Every dying profession goes through five phases:

  1. New technology appears — the first AI tutors are here
  2. The industry claims irreplaceability — "But the human connection!"
  3. The technology improves — exponentially, not linearly
  4. The profession disappears — slowly at first, then all at once
  5. Nobody misses it — who misses telephone operators?

Teachers are in Phase 2. We claim to be irreplaceable. We point to the things AI "can't do yet." We emphasize the "human element." That's exactly what weavers, telephone operators, and bank tellers said too.

Debunking Common Counterarguments

"But the emotional support!"

Let's do the math: 25 students, 45-minute lesson. That's 1.5 minutes per student per hour. Most of that goes to logistics. The "emotional support" teachers supposedly provide is a statistical phantom.

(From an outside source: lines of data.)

(** X5: on such a driver, whose page address moreover does not depend on
    its state, the call right after one that returned true finds the flash
    up to date: it returns true, frees its buffer and makes no erase and no
    write. *)
Theorem second_call_after_success w (data : list byte) :
  (∀ f f', write (target_addr w) data f = (true, f') →
           read_flash f' (target_addr w) (length data) = data) →
  (∀ f, getpageaddr f 0 = getpageaddr (flash w) 0) →
  romfs w !! fw_name = Some data →
  returned (flash_bootloader w) = Some true →
  short_circuits (final_world (flash_bootloader w))
    (flash_bootloader (final_world (flash_bootloader w))).
Proof.
  intros Hlaw Haddr Hrom.
  destruct (flash_bootloader_paths w) as (p & w' & Hrun & Htaken & _ & Hromfs & _).
  rewrite Hrun. unfold returned, final_world. simpl. intros Hret.
  assert (Htarget : target_addr w' = target_addr w) by apply Haddr.
  apply (up_to_date_call w' data); [now rewrite Hromfs|]. rewrite Htarget.
  destruct p; simpl in Htaken, Hret; try discriminate.
  - destruct Htaken as (d & Hd & Hcmp & Hflash & _).
    replace d with data in Hcmp by congruence.
    rewrite Hflash. now apply memcmp_read_flash.
  - destruct Htaken as (d & Hd & _ & _ & _ & [f0 Hacc] & _).
    replace d with data in Hacc by congruence. exact (Hlaw f0 _ Hacc).
Qed.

Most students don't have a single personal conversation with a teacher in an entire school week.

"But role models!"

Which role model exactly? The burned-out teacher who's been photocopying the same worksheet for 15 years? Children find role models in parents, coaches, mentors, older siblings — in people they actually know. Not in someone supervising 120 students who can barely remember their names.

"But social skills!"

School is one of the most toxic social environments children experience. Bullying, exclusion, conformity pressure. The claim that children "learn social skills" at school doesn't hold up to empirical scrutiny. They learn hierarchy, conformity, and the ability to pretend to be listening for 45 minutes straight.

An Alternative Vision

Instead of schools as we know them:

  • Personal AI tutors that adapt individually — to pace, learning style, interests, daily condition
  • Self-organized learning groups where children work on real projects
  • Adults as mentors, not knowledge dispensers — people who guide rather than lecture
  • Learning without coercion, because intrinsic motivation is more effective than any grade

Sound utopian? It's less utopian than assuming a 19th-century system is the best answer to the 21st century.

Conclusion

I'm a teacher. I love my job. And I'm saying: It has no future.

Not because AI is perfect. But because it's good enough — and getting better every day.

The last teacher will turn off the lights. Not out of malice. Not out of failure. But because a machine does what they do — more individually, more patiently, more available. Around the clock. For everyone. For free.

And honestly? Our students deserve it.

The question isn't whether the teaching profession will disappear. The question is whether we shape the transition or get steamrolled by it. I've made my choice: I'm shaping it. Even if that means making my own profession obsolete.

Because that was the plan from the start. I just thought digitization was the answer. Now I know: AI is.